§ Task material
(* ===== verification/UdpTunnel.v ===== *)
(** UDP tunnels: [src/src/udp/udp_tunnel.rs].  Datagrams travel over one QUIC
    stream per flow (source address and requested destination).  The ingress
    keeps a map from flows to streams; the channel egress gives every stream a
    synthetic local address by which replies find their way back. *)
From S2P Require Import Prelude Io Net Target AddrText Message Servers.

(** * The egress towards a channel *)

(** [target_family_is_ipv6]. *)
Definition target_family_is_ipv6 (target : option TunnelTarget) (default_upstream : option SocketAddr) : bool :=
  match target with
  | Some (Addr a) => is_ipv6 a
  | Some (Domain _ _) | None => match default_upstream with Some a => is_ipv6 a | None => false end
  end.

Definition channel_local_addr_for_port (port : Z) (ipv6 : bool) : SocketAddr :=
  sa_set_port (socket_addr_with_unspecified_ip_port ipv6) port.

(** The reply map and the port counter; a reply sender is named by the stream
    it belongs to. *)
Record reply_state : Type := Replies {
  reply_map : gmap SocketAddr nat;
  next_local_port : Z
}.

(** The loop of [reserve_channel_local_addr] with [n] attempts left. *)
Fixpoint reserve_loop (n : nat) (ipv6 : bool) (stream : nat) (s : reply_state) :
  option SocketAddr * reply_state :=
  match n with
  | O => (None, s)
  | S n' =>
      let port := next_local_port s in
      let s := Replies (reply_map s) (wrapping_add 16 port 1) in
      if port =? 0 then reserve_loop n' ipv6 stream s
      else
        let local_addr := channel_local_addr_for_port port ipv6 in
        match reply_map s !! local_addr with
        | Some _ => reserve_loop n' ipv6 stream s
        | None => (Some local_addr, Replies (<[local_addr := stream]> (reply_map s)) (next_local_port s))
        end
  end.

(** [for _ in 0..u16::MAX]. *)
Definition reserve_channel_local_addr := reserve_loop (Z.to_nat (umax 16)).

Definition channel_local_addr (local : option SocketAddr) (ipv6 : bool) (stream : nat) (s : reply_state) :
  option SocketAddr * reply_state :=
  match local with
  | Some a => (Some a, s)
  | None => reserve_channel_local_addr ipv6 stream s
  end.

Inductive channel_error : Type :=
| ReadUdpTargetFailed (e : TransferError)
| NoFreeLocalAddr
| ReplyWriterFailed.

(** The receiving loop of [process_channel_io]: what it forwards to the
    channel, and the reply state when it ends. *)
Fixpoint channel_io_loop (fuel : nat) (target : option TunnelTarget) (ipv6 : bool) (stream : nat)
    (local : option SocketAddr) (r : reader) (s : reply_state) :
  option (result channel_error unit) * list UdpPacket * reply_state :=
  match fuel with
  | O => (None, [], s)
  | S f =>
      match recv_raw_from true UDP_PACKET_SIZE r with
      | (Ok bs, r) =>
          match channel_local_addr local ipv6 stream s with
          | (None, s) => (Some (Err NoFreeLocalAddr), [], s)
          | (Some a, s) =>
              match channel_io_loop f target ipv6 stream (Some a) r s with
              | (res, out, s) => (res, MkPacket bs a target :: out, s)
              end
          end
      | (Err _, _) =>
          (Some (Ok ()), [],
           match local with
           | Some a => Replies (delete a (reply_map s)) (next_local_port s)
           | None => s
           end)
      end
  end.

(** [writer_ok] is the outcome of the task that writes the replies, which is
    awaited at the end. *)
Definition process_channel_io (writer_ok : bool) (default_upstream : option SocketAddr) (stream : nat) (r : reader)
    (s : reply_state) : option (result channel_error unit) * list UdpPacket * reply_state :=
  match read_optional_tunnel_target r with
  | (Err e, _) => (Some (Err (ReadUdpTargetFailed e)), [], s)
  | (Ok target, r) =>
      match channel_io_loop (S (reader_size r)) target (target_family_is_ipv6 target default_upstream) stream None r s with
      | (Some (Ok _), out, s) => (Some (if writer_ok then Ok () else Err ReplyWriterFailed), out, s)
      | x => x
      end
  end.

(** [process_channel] is [process_channel_io] on the halves of a QUIC stream. *)
Definition process_channel := process_channel_io.

(** The reply router: the stream a reply is sent to, if any. *)
Definition route_reply (p : UdpPacket) (s : reply_state) : option nat := reply_map s !! local_addr p.

(** [resolve_udp_target]; [lookup_host] is the system resolver, [None] a failed
    or timed-out lookup. *)
Inductive resolve_error : Type := ResolveFailed | ResolveEmpty.

Definition resolve_udp_target (lookup_host : string → Z → option (list SocketAddr)) (t : TunnelTarget) :
  result resolve_error SocketAddr :=
  match t with
  | Addr a => Ok a
  | Domain host port =>
      match lookup_host host port with
      | None => Err ResolveFailed
      | Some addrs =>
          match head (filter (λ a, is_ipv4 a = true) addrs) with
          | Some a => Ok a
          | None => ok_or ResolveEmpty (head addrs)
          end
      end
  end.

(** [process], up to the upstream socket: where the flow goes. *)
Inductive process_error : Type :=
| ReadFlowTargetFailed (e : TransferError)
| ResolveError (e : resolve_error)
| NoUpstream.

Definition process_target (lookup_host : string → Z → option (list SocketAddr))
    (upstream_addr : option SocketAddr) : eff reader process_error SocketAddr :=
  target ← eff_map_err ReadFlowTargetFailed read_optional_tunnel_target;
  match upstream_addr with
  | Some a => mret a
  | None =>
      match target with
      | Some t => lift (map_err ResolveError (resolve_udp_target lookup_host t))
      | None => throw NoUpstream
      end
  end.

(** The rest of [process]: every datagram of the stream is sent on the socket
    ([sendable] gives the outcome of each [send]). *)
Fixpoint process_datagrams (fuel : nat) (sendable : nat → bool) (r : reader) :
  option bool * list (list Z) :=
  match fuel with
  | O => (None, [])
  | S f =>
      match recv_raw_from true UDP_PACKET_SIZE r with
      | (Ok bs, r) =>
          if sendable f then
            match process_datagrams f sendable r with (res, out) => (res, bs :: out) end
          else (Some false, [])
      | (Err _, _) => (Some true, [])
      end
  end.

(** ** Reserving addresses *)

Lemma local_addr_inj p q b : channel_local_addr_for_port p b = channel_local_addr_for_port q b → p = q.
Proof. unfold channel_local_addr_for_port. destruct b; simpl; congruence. Qed.

Lemma local_addr_family p b :
  is_ipv6 (channel_local_addr_for_port p b) = b ∧ sa_port (channel_local_addr_for_port p b) = p.
Proof. by destruct b. Qed.

(** A reserved address is new and is recorded for its stream. *)
Lemma reserve_loop_ok n ipv6 stream s a s' :
  in_u 16 (next_local_port s) → reserve_loop n ipv6 stream s = (Some a, s') →
  reply_map s !! a = None ∧ reply_map s' = <[a := stream]> (reply_map s) ∧
  in_u 16 (next_local_port s') ∧ is_ipv6 a = ipv6 ∧ 0 < sa_port a < 65536.
Proof.
  revert s. induction n as [|n IH]; intros s Hp Hr; [done|]. cbn [reserve_loop] in Hr.
  assert (in_u 16 (wrapping_add 16 (next_local_port s) 1)) as Hp' by by apply wrap_in_u.
  destruct (Z.eqb_spec (next_local_port s) 0).
  { by apply (IH (Replies (reply_map s) (wrapping_add 16 (next_local_port s) 1))) in Hr. }
  cbn [reply_map next_local_port] in Hr.
  destruct (reply_map s !! _) eqn:Hl.
  { by apply (IH (Replies (reply_map s) (wrapping_add 16 (next_local_port s) 1))) in Hr. }
  simplify_eq. destruct (local_addr_family (next_local_port s) ipv6) as [-> ->].
  unfold in_u in Hp. split_and!; try done; lia.
Qed.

§ Work task
Look through the entries and return each line that has the word "Type" in it.

§ Response
Record reply_state : Type := Replies {
Inductive channel_error : Type :=
Inductive resolve_error : Type := ResolveFailed | ResolveEmpty.
Inductive process_error : Type :=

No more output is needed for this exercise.